Remote working and a slow return to the office continue to weigh on many central business districts across the country. According to data from the Kastle Systems Back to Work Barometer, average daily office building occupancy in the top 10 metros the company tracks was still around 44% at the end of July. The cities that reported the lowest vacancy rates were San Jose, California, San Francisco, and Philadelphia, all with average occupancy rates between 34 and 38 percent. “Nobody really knows how many people will return to an office and when. So that creates a big challenge for everybody,” Durham said.

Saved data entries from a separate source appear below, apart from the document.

(* ===== verification/Scc.v ===== *)
(** * Strongly connected components in the linker

    [AbstractMap] ([src/cali-linker/graph/abstract_map.h]), the depth-first
    search of [algorithms.h] and Tarjan's algorithm of [scc_algorithms.h] on
    top of it.

    A visitor keeps a state [T]; the two callbacks that the components use,
    [discover_vertex] and [finish_vertex], are functions on it, and the others
    do nothing.  [None]: an index outside a map, an empty [std::stack], or no
    fuel left. *)

From S2P Require Import Prelude Graph.

(** ** [AbstractMap]: one value per vertex, and one more *)

Definition amap_new {A} (capacity : nat) (x : A) : list A := replicate (S capacity) x.
Definition amap_put {A} (v : nat) (x : A) (l : list A) : option (list A) :=
  if (v <? length l)%nat then Some (<[v := x]> l) else None.
Definition amap_get {A} (v : nat) (l : list A) : option A := l !! v.

(** ** Depth-first search *)

Section Dfs.
Context {VP EP T : Type} (g : graph VP EP).
Context (discover_vertex finish_vertex : nat -> T -> option T).

(** The two loops of [depth_first_visit_impl]: [u] and its edges not yet
    examined are the context, [stack] the contexts to come back to.  One unit
    of fuel per edge and per finished vertex. *)
Fixpoint dfs_loop (fuel : nat) (u : nat) (es : list (edge EP)) (stack : list (nat * list (edge EP)))
    (color : list Z) (t : T) : option (list Z * T) :=
  match fuel with
  | O => None
  | S k =>
      match es with
      | e :: es =>
          let v := target e in
          v_color ← color_get v color;
          if v_color =? WHITE then
            color ← color_put_fast v GRAY color;
            t ← discover_vertex v t;
            dfs_loop k v (out_edges g v) ((u, es) :: stack) color t
          else dfs_loop k u es stack color t
      | [] =>
          color ← color_put_fast u BLACK color;
          t ← finish_vertex u t;
          match stack with
          | [] => Some (color, t)
          | (u, es) :: stack => dfs_loop k u es stack color t
          end
      end
  end.

Definition depth_first_visit_impl (fuel : nat) (u : nat) (color : list Z) (t : T) : option (list Z * T) :=
  color ← color_put_fast u GRAY color;
  t ← discover_vertex u t;
  dfs_loop fuel u (out_edges g u) [] color t.

(** [for (auto u: graph.vertex_set ())]: the vertices that are still white. *)
Fixpoint dfs_vertices (fuel : nat) (vs : list nat) (color : list Z) (t : T) : option (list Z * T) :=
  match vs with
  | [] => Some (color, t)
  | u :: vs =>
      c ← color_get u color;
      if c =? WHITE then
        '(color, t) ← depth_first_visit_impl fuel u color t;
        dfs_vertices fuel vs color t
      else dfs_vertices fuel vs color t
  end.

Definition get_default_starting_vertex : option nat := if g_size g =? 0 then None else Some 0%nat.

(** [source]: [None] is [null_vertex]. *)
Definition depth_first_search (fuel : nat) (source : option nat) (color : list Z) (t : T) : option (list Z * T) :=
  let color := colors_init color in
  let vs := seq 0 (capacity g) in
  match source with
  | Some s =>
      if decide (get_default_starting_vertex = Some s) then dfs_vertices fuel vs color t
      else
        '(color, t) ← depth_first_visit_impl fuel s color t;
        dfs_vertices fuel vs color t
  | None => dfs_vertices fuel vs color t
  end.

End Dfs.

(** ** Tarjan's algorithm *)

Definition LONG_MAX : Z := 9223372036854775807.
Definition null_vertex : Z := 18446744073709551615.

(** The maps of [tarjan_scc_visitor]; [s] has its top first. *)
Record tarjan := mkTarjan {
  comp : list Z; c_total : Z; root : list Z; discover_time : list Z; dfs_time : Z; scc_stack : list nat }.

Definition tarjan_discover (v : nat) (t : tarjan) : option tarjan :=
  root ← amap_put v (Z.of_nat v) (root t);
  comp ← amap_put v LONG_MAX (comp t);
  dt ← amap_put v (dfs_time t) (discover_time t);
  Some (mkTarjan comp (c_total t) root dt (s64 (dfs_time t + 1)) (v :: scc_stack t)).

Definition min_discover_time (dt : list Z) (u v : Z) : option Z :=
  du ← amap_get (Z.to_nat u) dt;
  dv ← amap_get (Z.to_nat v) dt;
  Some (if du <? dv then u else v).

(** The loop over the out-edges of [v]: the new [root]. *)
Fixpoint tarjan_roots (v : nat) (ws : list nat) (comp dt root : list Z) : option (list Z) :=
  match ws with
  | [] => Some root
  | w :: ws =>
      c ← amap_get w comp;
      if c =? LONG_MAX then
        rv ← amap_get v root;
        rw ← amap_get w root;
        r ← min_discover_time dt rv rw;
        root ← amap_put v r root;
        tarjan_roots v ws comp dt root
      else tarjan_roots v ws comp dt root
  end.

(** [do { w = s.top (); s.pop (); ... } while (w != v);] *)
Fixpoint pop_component (v : nat) (c : Z) (s : list nat) (comp root : list Z) : option (list nat * list Z * list Z) :=
  match s with
  | [] => None
  | w :: s =>
      comp ← amap_put w c comp;
      root ← amap_put w (Z.of_nat v) root;
      if decide (w = v) then Some (s, comp, root) else pop_component v c s comp root
  end.

Section Scc.
Context {VP EP : Type}.

Definition tarjan_finish (g : graph VP EP) (v : nat) (t : tarjan) : option tarjan :=
  root ← tarjan_roots v (map target (out_edges g v)) (comp t) (discover_time t) (root t);
  r ← amap_get v root;
  if r =? Z.of_nat v then
    '(s, comp, root) ← pop_component v (c_total t) (scc_stack t) (comp t) root;
    Some (mkTarjan comp (s64 (c_total t + 1)) root (discover_time t) (dfs_time t) s)
  else Some (mkTarjan (comp t) (c_total t) root (discover_time t) (dfs_time t) (scc_stack t)).

(** The number of components, and the map that was given. *)
Definition strong_components (fuel : nat) (g : graph VP EP) (comp0 : list Z) : option (Z * list Z) :=
  '(_, t) ← depth_first_search g tarjan_discover (tarjan_finish g) fuel None (colors_new (capacity g))
    (mkTarjan comp0 0 (amap_new (capacity g) null_vertex) (amap_new (capacity g) 0) 0 []);
  Some (c_total t, comp t).

End Scc.

(** ** The graph of components *)

Section SccGraph.
Context {VP EP E2 : Type} `{EqDecision E2} (e0 : E2).

(** [outGraph[v2].push_back (v1)] *)
Definition push_member (v2 v1 : nat) (out : graph (list nat) E2) : option (graph (list nat) E2) :=
  upd_vertex v2 (fun x => mkVertex (v_out x) (v_in x) (v_property x ++ [v1]) (v_empty x)) out.

(** [for (long i = 0; i < size; i++) outGraph.add_vertex ({});] *)
Fixpoint add_components (size : nat) (out : graph (list nat) E2) : option (graph (list nat) E2) :=
  match size with
  | O => Some out
  | S k => '(_, out) ← add_vertex [] out; add_components k out
  end.

(** The loop over the out-edges of a vertex of component [v2]. *)
Fixpoint add_component_edges (comp : list Z) (v2 : Z) (es : list (edge EP)) (out : graph (list nat) E2)
  : option (graph (list nat) E2) :=
  match es with
  | [] => Some out
  | e :: es =>
      target2 ← amap_get (target e) comp;
      if v2 =? target2 then add_component_edges comp v2 es out
      else
        out ← add_edge (Z.to_nat v2) (Z.to_nat target2) e0 out;
        add_component_edges comp v2 es out
  end.

Fixpoint fill_components (inGraph : graph VP EP) (comp : list Z) (vs : list nat) (out : graph (list nat) E2)
  : option (graph (list nat) E2) :=
  match vs with
  | [] => Some out
  | v1 :: vs =>
      v2 ← amap_get v1 comp;
      out ← push_member (Z.to_nat v2) v1 out;
      out ← add_component_edges comp v2 (out_edges inGraph v1) out;
      fill_components inGraph comp vs out
  end.

Definition strong_components_graph (fuel : nat) (inGraph : graph VP EP) (out : graph (list nat) E2)
  : option (Z * graph (list nat) E2) :=
  '(size, comp) ← strong_components fuel inGraph (amap_new (capacity inGraph) 0);
  out ← add_components (Z.to_nat size) out;
  out ← fill_components inGraph comp (seq 0 (capacity inGraph)) out;
  Some (size, out).

(** What [DataDrivenSCCPass] keeps: the members of the components in the order
    of the bottom-up traversal. *)
Definition data_sccs (fuel : nat) (inGraph : graph VP EP) : option (list (list nat)) :=
  '(_, out) ← strong_components_graph fuel inGraph empty_graph;
  order ← bottom_up_traversal (S (capacity out)) out;
  Some (map (fun v => default [] (v_property <$> vertices out !! v)) order).

End SccGraph.
(** An edge out of the component leads to a finished component. *)
Lemma component_adj w x : r = u -> component w -> x ∈ adj w -> component x \/ off a x.
Proof.
  intros E [Hw Hle] Hx. destruct (decide (x ∈ stk a)) as [Hxs|Hxs].
  - left. split; [done|]. destruct (si_root _ _ Hi x Hxs) as (_ & Hrx & _). destruct (decide (w = u)) as [->|Hne].
    + destruct Hr as (_ & _ & Hmin). specialize (Hmin x Hx Hxs). rewrite E in Hmin. lia.
    + destruct (fin_black w Hw Hle Hne) as [_ Hb]. destruct (si_black _ _ Hi w x Hw Hb Hx) as [_ H].
      specialize (H Hxs). pose proof (component_root w E (conj Hw Hle)). lia.
  - right. split; [|done]. destruct (decide (w = u)) as [->|Hne]; [by apply fin_adj|].
    destruct (fin_black w Hw Hle Hne) as [_ Hb]. by destruct (si_black _ _ Hi w x Hw Hb Hx).
Qed.

(** [a'] is [a] after the component was taken off the stack. *)
Definition popped a' : Prop :=
  (forall w, col a' w = if decide (w = u) then BLACK else col a w)
  /\ (forall w, component w -> cmp a' w = cnt a) /\ (forall w, ~ component w -> cmp a' w = cmp a w /\ rt a' w = rt a w)
  /\ (forall w, dt a' w = dt a w) /\ (forall w, w ∈ stk a' <-> w ∈ stk a /\ dt a w < dt a u)
  /\ StronglySorted (fun x y => dt a y < dt a x) (stk a') /\ (length (stk a') < length (stk a))%nat
  /\ cnt a' = cnt a + 1 /\ tim a' = tim a.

Some franchise groups continue to see opportunities in downtowns and town centers. “A lot of those decisions depend on the urban population of those CBDs or urban areas,” Durham said. Houston, for example, does not have a large residential population downtown, which is different from downtown Los Angeles or Manhattan. People who live in a city center still need their cafes, restaurants, fitness studios and other retail and service businesses.

“We use data to see who is doing what and where before making decisions. We look at things like traffic and how nearby restaurants are doing and we basically do the math, and that’s what the franchises are doing as well,” she said.

Xponential Fitness acquired the Rumble boxing concept last year and has a strong franchise sales pipeline fueling new site growth. By the end of July, the company had 22 studios open and around 240 in development.

Even before COVID, aging millennials were starting to move to the suburbs. As people move out of urban centers, this has allowed Rumble to follow customers who are already familiar with the brand into the suburbs. However, Rumble is not afraid of urban centers. For example, the brand will soon open a new store in the North Loop neighborhood of Minneapolis.

In urban and suburban areas, Rumble prefers to locate its gyms in “live-work-play” mixed-use environments. In an urban neighborhood, an ideal location might be in commercial space on the ground floor of a condominium or apartment building.

“We see a real opportunity here to become a building amenity with potential members that are literally over your head,” said Adam Pennington, executive vice president of real estate and business development for Xponential.

Those same live-work-play trends are also moving more into the suburbs, and Rumble is looking for similar criteria in its suburban locations. Hybrid or flexible working pushes people further into the suburbs, but they still want some of the same amenities in that one-stop shop, whether it’s a mixed-use development or a lifestyle hub, he added.

Franchised brands are also adapting to new hybrid and flexible working hours. For example, Xponential offers its members an “X Pass” that allows them to visit any of the company’s 10 fitness brands, including Pure Barre, Club Pilates and Cyclebar. “It gives us the opportunity to consolidate our brands in certain geographies in urban and suburban areas,” he said.

It’s really about following that core customer, Pennington added. Where is the influx of people? Where is the expense? Where is the diurnal population and what is the composition of this diurnal population? “We spend a lot of time understanding our potential core customer base,” he said. “We won’t even go into a market unless we know there’s a demographic that fits the model.”